4

I'm currently looking through two very large lists of Peak Objects, by overriding the equals method and looping through the two lists, comparing every peak to every other peak. Is there a more efficient way of doing this? My lists can be ~10,000 elements, which means up to 10000 * 10000 comparisons.

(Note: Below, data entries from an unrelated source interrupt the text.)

(* ===== verification/Gossip.v ===== *)
(** * The gossip codec: [include/dsm_gossip.h] and [src/dsm_gossip.c]

    Messages, their packed little-endian layout, the senders of the three
    message types and the parser.  The datagram socket is the class
    [DatagramOps]. *)

From S2P Require Import Prelude Machine Protocol Node.

Definition GOSSIP_MSG_MAX_NODES : Z := 16.
Definition GOSSIP_MAGIC : Z := 0x44534D47.

(** [gossip_msg_type_t] *)
Definition GOSSIP_PING : Z := 1.
Definition GOSSIP_PONG : Z := 2.
Definition GOSSIP_JOIN : Z := 3.

Record gossip_header := mk_gossip_header {
  gh_magic : Z;
  gh_type : Z;
  gh_node_count : Z;
  gh_client_port : Z;
  gh_sender_id : list byte;
  gh_incarnation : Z;
  gh_range_start : Z;
  gh_range_end : Z;
}.

Record gossip_node_info := mk_node_info {
  gn_id : list byte;
  gn_addr : Z;
  gn_client_port : Z;
  gn_cluster_port : Z;
  gn_range_start : Z;
  gn_range_end : Z;
  gn_incarnation : Z;
  gn_state : Z;
  gn_pad : list byte;
}.

Record gossip_msg := mk_gossip_msg {
  gm_hdr : gossip_header;
  gm_nodes : list gossip_node_info;
}.

(** ** The packed layouts *)

Definition gossip_header_size : nat := 36.
Definition node_info_size : nat := 40.

Definition gossip_header_bytes (h : gossip_header) : list byte :=
  le_bytes 4 (gh_magic h) ++ le_bytes 1 (gh_type h) ++ le_bytes 1 (gh_node_count h) ++
  le_bytes 2 (gh_client_port h) ++ gh_sender_id h ++ le_bytes 4 (gh_incarnation h) ++
  le_bytes 4 (gh_range_start h) ++ le_bytes 4 (gh_range_end h).

Definition gossip_header_of_bytes (bs : list byte) : gossip_header := {|
  gh_magic := le_val (slice bs 0 4);
  gh_type := le_val (slice bs 4 1);
  gh_node_count := le_val (slice bs 5 1);
  gh_client_port := le_val (slice bs 6 2);
  gh_sender_id := slice bs 8 id_bytes;
  gh_incarnation := le_val (slice bs 24 4);
  gh_range_start := le_val (slice bs 28 4);
  gh_range_end := le_val (slice bs 32 4);
|}.

Definition node_info_bytes (g : gossip_node_info) : list byte :=
  gn_id g ++ le_bytes 4 (gn_addr g) ++ le_bytes 2 (gn_client_port g) ++
  le_bytes 2 (gn_cluster_port g) ++ le_bytes 4 (gn_range_start g) ++
  le_bytes 4 (gn_range_end g) ++ le_bytes 4 (gn_incarnation g) ++
  le_bytes 1 (gn_state g) ++ gn_pad g.

Definition node_info_of_bytes (bs : list byte) : gossip_node_info := {|
  gn_id := slice bs 0 id_bytes;
  gn_addr := le_val (slice bs 16 4);
  gn_client_port := le_val (slice bs 20 2);
  gn_cluster_port := le_val (slice bs 22 2);
  gn_range_start := le_val (slice bs 24 4);
  gn_range_end := le_val (slice bs 28 4);
  gn_incarnation := le_val (slice bs 32 4);
  gn_state := le_val (slice bs 36 1);
  gn_pad := slice bs 37 3;
|}.

(** A [gossip_msg_t] in memory: the header and all sixteen entries. *)
Definition gossip_msg_bytes (m : gossip_msg) : list byte :=
  gossip_header_bytes (gm_hdr m) ++ concat (node_info_bytes <$> gm_nodes m).

Definition gossip_header_wf (h : gossip_header) : Prop :=
  0 <= gh_magic h < 2 ^ 32 ∧ 0 <= gh_type h < 2 ^ 8 ∧ 0 <= gh_node_count h < 2 ^ 8 ∧
  0 <= gh_client_port h < 2 ^ 16 ∧ length (gh_sender_id h) = id_bytes ∧
  0 <= gh_incarnation h < 2 ^ 32 ∧ 0 <= gh_range_start h < 2 ^ 32 ∧
  0 <= gh_range_end h < 2 ^ 32.

Definition node_info_wf (g : gossip_node_info) : Prop :=
  length (gn_id g) = id_bytes ∧ 0 <= gn_addr g < 2 ^ 32 ∧
  0 <= gn_client_port g < 2 ^ 16 ∧ 0 <= gn_cluster_port g < 2 ^ 16 ∧
  0 <= gn_range_start g < 2 ^ 32 ∧ 0 <= gn_range_end g < 2 ^ 32 ∧
  0 <= gn_incarnation g < 2 ^ 32 ∧ 0 <= gn_state g < 2 ^ 8 ∧ length (gn_pad g) = 3%nat.

Definition gossip_msg_wf (m : gossip_msg) : Prop :=
  gossip_header_wf (gm_hdr m) ∧ zlen (gm_nodes m) = GOSSIP_MSG_MAX_NODES ∧
  Forall node_info_wf (gm_nodes m).

(** What [memset] to zero leaves. *)
Definition zero_node_info : gossip_node_info :=
  mk_node_info (replicate id_bytes Byte.x00) 0 0 0 0 0 0 0 (replicate 3 Byte.x00).

(** ** Building a message *)

Definition fill_header (type : Z) (self : cluster_node) : gossip_msg := {|
  gm_hdr := {|
    gh_magic := GOSSIP_MAGIC;
    gh_type := u8 type;
    gh_node_count := 0;
    gh_client_port := n_client_port self;
    gh_sender_id := n_id self;
    gh_incarnation := n_incarnation self;
    gh_range_start := n_range_start self;
    gh_range_end := n_range_end self;
  |};
  gm_nodes := replicate (Z.to_nat GOSSIP_MSG_MAX_NODES) zero_node_info;
|}.

Definition set_gh_node_count (v : Z) (m : gossip_msg) : gossip_msg :=
  let h := gm_hdr m in
  mk_gossip_msg (mk_gossip_header (gh_magic h) (gh_type h) v (gh_client_port h)
    (gh_sender_id h) (gh_incarnation h) (gh_range_start h) (gh_range_end h)) (gm_nodes m).

Definition cluster_node_to_gossip (cn : cluster_node) : gossip_node_info := {|
  gn_id := n_id cn;
  gn_addr := n_addr cn;
  gn_client_port := n_client_port cn;
  gn_cluster_port := n_cluster_port cn;
  gn_range_start := n_range_start cn;
  gn_range_end := n_range_end cn;
  gn_incarnation := n_incarnation cn;
  gn_state := n_state cn;
  gn_pad := replicate 3 Byte.x00;
|}.

Definition gossip_node_to_cluster (gn : gossip_node_info) : cluster_node := {|
  n_id := gn_id gn;
  n_addr := gn_addr gn;
  n_client_port := gn_client_port gn;
  n_cluster_port := gn_cluster_port gn;
  n_range_start := gn_range_start gn;
  n_range_end := gn_range_end gn;
  n_last_seen := 0;
  n_incarnation := gn_incarnation gn;
  n_state := gn_state gn;
|}.

(** ** Sending *)

Class DatagramOps (W : Type) := {
  sys_sendto : Z → list byte → sockaddr → M W (sysres Z);
}.

Section send.
Context {W : Type} {DO : DatagramOps W}.

(** The kernel copies the first [len] bytes of the message. *)
Definition send_msg (fd : Z) (msg : gossip_msg) (dest : sockaddr) : M W Z :=
  let len := Z.of_nat gossip_header_size +
             gh_node_count (gm_hdr msg) * Z.of_nat node_info_size in
  bytes ← load_region (gossip_msg_bytes msg) 0 (Z.to_nat len);
  r ← sys_sendto fd bytes dest;
  match r with
  | SysOk n => mret (if n =? len then 0 else -1)
  | SysErr _ => mret (-1)
  end.

Definition gossip_send_ping (fd : Z) (self : cluster_node) (dest : sockaddr) : M W Z :=
  let msg := set_gh_node_count 0 (fill_header GOSSIP_PING self) in
  send_msg fd msg dest.

(** The loop that fills [msg.nodes]. *)
Fixpoint pong_nodes (idx : list Z) (nodes : list cluster_node)
    (out : list gossip_node_info) : M W (list gossip_node_info) :=
  match idx with
  | [] => mret out
  | i :: idx =>
      n ← load nodes i;
      out' ← store out i (cluster_node_to_gossip n);
      pong_nodes idx nodes out'
  end.

Definition gossip_send_pong (fd : Z) (self : cluster_node) (dest : sockaddr)
    (nodes : list cluster_node) (node_count : Z) : M W Z :=
  let msg := fill_header GOSSIP_PONG self in
  let count := if GOSSIP_MSG_MAX_NODES <? node_count then GOSSIP_MSG_MAX_NODES
               else node_count in
  let msg := set_gh_node_count (u8 count) msg in
  out ← pong_nodes (seqZ 0 count) nodes (gm_nodes msg);
  send_msg fd (mk_gossip_msg (gm_hdr msg) out) dest.

Definition gossip_send_join (fd : Z) (self : cluster_node) (dest : sockaddr) : M W Z :=
  let msg := set_gh_node_count 1 (fill_header GOSSIP_JOIN self) in
  out ← store (gm_nodes msg) 0 (cluster_node_to_gossip self);
  send_msg fd (mk_gossip_msg (gm_hdr msg) out) dest.

(** ** Parsing *)

(** The entries of a run of bytes. *)
Fixpoint node_infos_of_bytes (n : nat) (bs : list byte) : list gossip_node_info :=
  match n with
  | O => []
  | S n => node_info_of_bytes (take node_info_size bs) ::
           node_infos_of_bytes n (drop node_info_size bs)
  end.

(** [memcpy] of [count] entries into an array of entries. *)
Definition store_nodes (out : list gossip_node_info) (count : nat) (bs : list byte) :
    M W (list gossip_node_info) :=
  if (count <=? length out)%nat
  then mret (node_infos_of_bytes count bs ++ drop count out) else undefined.

(** [buf] is the receive buffer, of which [len] bytes were received; the
    result is the return value and the new contents of [*out]. *)
Definition gossip_parse (buf : list byte) (len : Z) (out : gossip_msg) : M W (Z * gossip_msg) :=
  if len <? Z.of_nat gossip_header_size then mret (-1, out) else
  hb ← load_region buf 0 gossip_header_size;
  let h := gossip_header_of_bytes hb in
  let out := mk_gossip_msg h (gm_nodes out) in
  if negb (gh_magic h =? GOSSIP_MAGIC) then mret (-1, out) else
  if GOSSIP_MSG_MAX_NODES <? gh_node_count h then mret (-1, out) else
  let expected := Z.of_nat gossip_header_size + gh_node_count h * Z.of_nat node_info_size in
  if len <? expected then mret (-1, out) else
  if 0 <? gh_node_count h then
    let count := Z.to_nat (gh_node_count h) in
    nb ← load_region buf (Z.of_nat gossip_header_size) (count * node_info_size);
    ns ← store_nodes (gm_nodes out) count nb;
    mret (0, mk_gossip_msg h ns)
  else mret (0, out).

End send.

The code for my peak object:

public class Peak extends Object{

private final SimpleIntegerProperty peakStart;
private final SimpleIntegerProperty peakEnd;
private final SimpleIntegerProperty peakMaxima;
private final SimpleIntegerProperty peakHeight;
private final SimpleIntegerProperty peakWidth;
private final SimpleStringProperty rname;

public Peak(int peakStart, int peakEnd, int peakMaxima, int peakHeight, String rname) {
    this.peakStart = new SimpleIntegerProperty(peakStart);
    this.peakEnd = new SimpleIntegerProperty(peakEnd);
    this.peakMaxima = new SimpleIntegerProperty(peakMaxima);
    this.peakHeight = new SimpleIntegerProperty(peakHeight);
    this.peakWidth = new SimpleIntegerProperty(peakEnd - peakStart);
    this.rname = new SimpleStringProperty(rname);
}

public String getRname() {
    return rname.get();
}

public SimpleStringProperty rnameProperty() {
    return rname;
}

public int getPeakWidth() {
    return peakWidth.get();
}

public int getPeakHeight() {
    return peakHeight.get();
}

public int getPeakStart() {
    return peakStart.get();
}

public int getPeakEnd() {
    return peakEnd.get();
}

public int getPeakMaxima() {
    return peakMaxima.get();
}

@Override
public String toString() {
    return "Peak{" +
            "peakStart= " + peakStart.get() +
            ", peakEnd= " + peakEnd.get() +
            ", peakHeight= " + peakHeight.get() +
            ", rname= " + rname.get() +
            '}';
}

@Override
public boolean equals(Object o) {
    if (this == o) return true;
    if (o == null || getClass() != o.getClass()) return false;

    Peak peak = (Peak) o;

    if (!peakMaxima.equals(peak.peakMaxima)) return false;
    return rname.equals(peak.rname);
}

@Override
public int hashCode() {
    int result = peakMaxima.hashCode();
    result = 31 * result + rname.hashCode();
    return result;
}
}

And my loop for comparing the objects is here.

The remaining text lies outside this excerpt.